What’s the best way to improve the chances of surviving low-intermediate risk prostate cancer in 2018?
“The real question is what men can expect from treatment and the outcomes of treatment,” said Peter Carroll, MD, MPH, professor and Chair of Urology at the University of California, San Francisco, Helen Diller Family Comprehensive Cancer Center. “We need more treatment information and more transparency with regard to what men can expect from treatment. Patients want more information before they are treated about what they can expect after they are treated.”
Dr. Carroll and 10 colleagues from around the country will explore the range of treatment and surveillance options during Friday’s 90-minute Survivor Debate: Low-Intermediate Risk Prostate Cancer, which begins at 3:30 pm and will conclude the Prime Time plenary session in the Esplanade Ballroom at Moscone South.

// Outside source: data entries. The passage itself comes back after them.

(** The state of a freshly started process. *)
Definition errlog0 : errlog := Errlog 0 0 [] 0 0 0 0 0 0.
Definition dircache0 : dircache := DirCache ∅ [].
Definition dfdcache0 : dfdcache := DfdCache ∅ 0 ∅ [] 0 0.
Definition config0 : config := Config [] 0 false 0 0 [] true true.
Definition server0 : server :=
  Server config0 [] errlog0 dircache0 dfdcache0 0 0 0 false false 0 0 0 0 0.

(** * Programs over a part of the state *)

Record lens (S T : Type) := Lens { lget : S -> T; lset : T -> S -> S }.
Arguments Lens {S T}.
Arguments lget {S T}.
Arguments lset {S T}.

Definition zoom {E S T A} (l : lens S T) (c : M E T A) : M E S A := fun s =>
  prog_bind (fun '(a, t) => Ret (a, lset l t s)) (c (lget l s)).

Lemma wpM_zoom {E S T A} (m : monitor E) (l : lens S T) (c : M E T A) s g
    (Q : mstate m -> A -> S -> Prop) :
  wpM m c (lget l s) g (fun g a t => Q g a (lset l t s)) -> wpM m (zoom l c) s g Q.
Proof.
  intros H. unfold wpM, zoom. apply wp_bind. eapply wp_mono; [exact H|]. by intros g' [a t].
Qed.

Definition l_dirs : lens server dircache := Lens s_dirs set_s_dirs.
Definition l_dfd : lens server dfdcache := Lens s_dfd set_s_dfd.

(** Programs of the server. *)
Abbreviation SM := (M posix server).

(** * The error log *)

Inductive verify_error_kind :=
| VERIFY_ERR_METADATA | VERIFY_ERR_DATA | VERIFY_ERR_ZERO | VERIFY_ERR_IO | VERIFY_ERR_MALFORMED.

(** The part both logging functions share: remember the first failure, count. *)
Definition log_op_error_log (path : bytes) (err : Z) (l : errlog) : errlog :=
  let l := if decide (g_err_count l = 0)
           then set_g_err_first_path (snprintf_s PATH_MAX path)
                  (set_g_err_first (- Z.abs err) l)
           else l in
  set_g_err_count (u64 (g_err_count l + 1)) l.

Definition log_op_error (path : bytes) (err : Z) : SM unit :=
  modify (fun s => set_s_err (log_op_error_log path err (s_err s)) s).

Definition count_verify_error (kind : verify_error_kind) (l : errlog) : errlog :=
  match kind with
  | VERIFY_ERR_METADATA => set_g_verify_metadata_mismatches (u64 (g_verify_metadata_mismatches l + 1)) l
  | VERIFY_ERR_DATA => set_g_verify_data_mismatches (u64 (g_verify_data_mismatches l + 1)) l
  | VERIFY_ERR_ZERO => set_g_verify_zero_mismatches (u64 (g_verify_zero_mismatches l + 1)) l
  | VERIFY_ERR_IO => set_g_verify_io_failures (u64 (g_verify_io_failures l + 1)) l
  | VERIFY_ERR_MALFORMED => set_g_verify_malformed_batches (u64 (g_verify_malformed_batches l + 1)) l
  end.

Definition log_verify_error (kind : verify_error_kind) (path : bytes) (err : Z) : SM unit :=
  modify (fun s => set_s_err (log_op_error_log path err (count_verify_error kind (s_err s))) s).

Definition note_verify_ownership_unpreserved : SM unit :=
  modify (fun s => set_s_err
    (set_g_verify_ownership_unpreserved (u64 (g_verify_ownership_unpreserved (s_err s) + 1)) (s_err s)) s).

(** * The open-file table *)

Fixpoint file_find (id : Z) (l : list open_file) : option open_file :=
  match l with
  | [] => None
  | f :: l => if decide (f_id f = id) then Some f else file_find id l
  end.

(** Unlink the entry [file_find id] designates. *)
Fixpoint file_remove (id : Z) (l : list open_file) : list open_file :=
  match l with
  | [] => []
  | f :: l => if decide (f_id f = id) then l else f :: file_remove id l
  end.

(** Assignment through the pointer [file_find id] returned. *)
Fixpoint file_update (id : Z) (u : open_file -> open_file) (l : list open_file) : list open_file :=
  match l with
  | [] => []
  | f :: l => if decide (f_id f = id) then u f :: l else f :: file_update id u l
  end.

Definition push_file (f : open_file) : SM unit := modify (fun s => set_g_files (f :: g_files s) s).
Definition update_file (id : Z) (u : open_file -> open_file) : SM unit :=
  modify (fun s => set_g_files (file_update id u (g_files s)) s).
Definition remove_file (id : Z) : SM unit := modify (fun s => set_g_files (file_remove id (g_files s)) s).
Lemma drop_wf c a en :
  dfd_heap c !! a = Some en -> de_refcount en = 0 -> dfd_wf c ->
  dfd_wf (dfd_drop a en c) /\ g_dfd_cap (dfd_drop a en c) = g_dfd_cap c /\
  g_dfd_count (dfd_drop a en c) = g_dfd_count c - 1 /\
  (forall b, rc (dfd_drop a en c) b = rc c b).
Proof.
  intros Ha Hz []. assert (Hin : a ∈ g_dfd_lru c) by (apply wf_lru0; by eexists).
  split_and!; [|done|done|].
  - split; simpl.
    + by apply NoDup_remove_addr.
    + intros b. rewrite elem_of_remove_addr, wf_lru0, lookup_delete_is_Some by done. naive_solver.
    + rewrite length_remove_addr by done. lia.
    + intros b eb. rewrite lookup_delete. case_decide as Hd; [done|]. intros Hb.
      specialize (wf_chain0 b eb Hb). unfold dfd_chain in *. simpl. rewrite lookup_insert.
      case_decide as Hk; [|done]. simpl. unfold dfd_chain. rewrite Hk. apply elem_of_remove_addr_ne; [done|done].
    + intros b eb. rewrite lookup_delete. case_decide; [done|]. apply wf_hash0.
    + intros b b' eb eb'. rewrite !lookup_delete. repeat case_decide; try done. apply wf_path0.
    + intros b eb. rewrite lookup_delete. case_decide; [done|]. apply wf_rc0.
    + intros b. rewrite lookup_delete_is_Some. intros [_ Hb]. by apply wf_brk0.
  - intros b. unfold rc. simpl. rewrite lookup_delete. case_decide; [|done]. subst. by rewrite Ha.
Qed.

(** * The programs *)

Lemma evict_loop_wf todo c :
  dfd_wf c -> NoDup todo -> (forall a, a ∈ todo -> is_Some (dfd_heap c !! a)) ->
  wpM (free posix) (evict_loop todo) c tt (fun _ _ c' =>
    dfd_wf c' /\ g_dfd_cap c' = g_dfd_cap c /\ (forall b, rc c' b = rc c b) /\
    (forall a en, dfd_heap c' !! a = Some en -> dfd_heap c !! a = Some en) /\
    (g_dfd_count c' <= g_dfd_cap c \/ forall a, a ∈ todo -> is_Some (dfd_heap c' !! a) -> rc c a <> 0)).
Proof.
  revert c. induction todo as [|a todo IH]; intros c Hwf Hnd Hin; simpl.
  { wp_step. split_and!; [done|done|done|done|]. right. set_solver. }
  inversion_clear Hnd as [|? ? Hna Hnd']. wp_step. wp_step. case_decide as Hcap.
  { wp_step. split_and!; [done|done|done|done|by left]. }
  destruct (Hin a ltac:(set_solver)) as [en Ha]. rewrite Ha. wp_step. case_decide as Hz.
  - wp_call r Hr. wp_step. destruct (drop_wf c a en Ha Hz Hwf) as (Hwf' & Hcap' & Hcount & Hrc).
    eapply wpM_mono; [apply IH; [done|done|]|].
    { intros b Hb. simpl. rewrite lookup_delete_ne by (intros ->; done). apply Hin. set_solver. }
    intros [] [] c' (H1 & H2 & H3 & H4 & H5). split_and!; [done|congruence|intros b; by rewrite H3, Hrc| |].
    + intros b eb Hb. apply H4 in Hb. simpl in Hb. by apply lookup_delete_Some in Hb as [_ ?].
    + rewrite Hcap' in H5. destruct H5 as [?|H5]; [by left|right]. intros b Hb [eb He].
      apply elem_of_cons in Hb as [->|Hb]; [|rewrite <- Hrc; apply H5; [done|by eexists]].
      apply H4 in He. simpl in He. by rewrite lookup_delete_eq in He.
  - wp_step. eapply wpM_mono; [apply IH; [done|done|set_solver]|].
    intros [] [] c' (H1 & H2 & H3 & H4 & H5). split_and!; [done|done|done|done|].
    destruct H5 as [?|H5]; [by left|right]. intros b Hb He.
    apply elem_of_cons in Hb as [->|Hb]; [|by apply H5]. unfold rc. by rewrite Ha.
Qed.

“This one session will provide a very quick, clear, focused and practical overview of what is happening with early stage prostate cancer in 2018,” Dr. Carroll said. “The information we present will be actionable and we will address the questions that are most relevant to attendees and to their patients. We have a group of experts representing all facets of urology focused on a single topic that is immediately relevant to all in the field.”
Prostate cancer treatment, like so much of urology, is in flux as a result of recent advances in research and research tools — and nowhere more than in early stage disease. Genomics data, more precise imaging and other advances that may seem complicated at first glance have contributed to improved diagnostic, prognostic and treatment options.
It wasn’t long ago that outcomes from low-intermediate risk prostate cancer were anybody’s guess. Clinicians recognized that men with the lowest risk disease tended to die with prostate cancer rather than of it, but it wasn’t clear just what constituted low risk disease and there was little evidence of the most effective ways to deal with low risk disease. And as risk increased from low to intermediate, there were more questions and fewer satisfactory answers.
“Now we have pretty good information on what to expect, depending on the patient, their age, their overall health, personal preferences as well as their tumor characteristics,” Dr. Carroll said. “We can predict, with reasonable accuracy, what they may experience with regard to disease control, the need for secondary treatment and some of the side effects of treatment, whether it be surgery, radiation or hormonal therapy.”
That assumes active treatment is the chosen option. For a growing proportion of men, active surveillance is a viable, even preferable, option compared to active treatment.
Although most recent data on active surveillance comes from selected, large centers, Dr. Carroll said it seems applicable generally. There’s growing agreement as to which men may be better candidates for active surveillance, when they should be concerned, the likelihood of requiring some sort of active treatment in the future and the likely outcome if active treatment is needed at some point.
“This is all very new information,” Dr. Carroll said. “We will be able to bring greater clarity about the various treatment and surveillance options to urologists and provide them a real world picture of what they can tell their patients about the likelihood of requiring treatment and whether or not delayed treatment is associated with any negative outcomes given their specific personal and disease characteristics. This will be of substantial value to Annual Meeting attendees and to their patients.”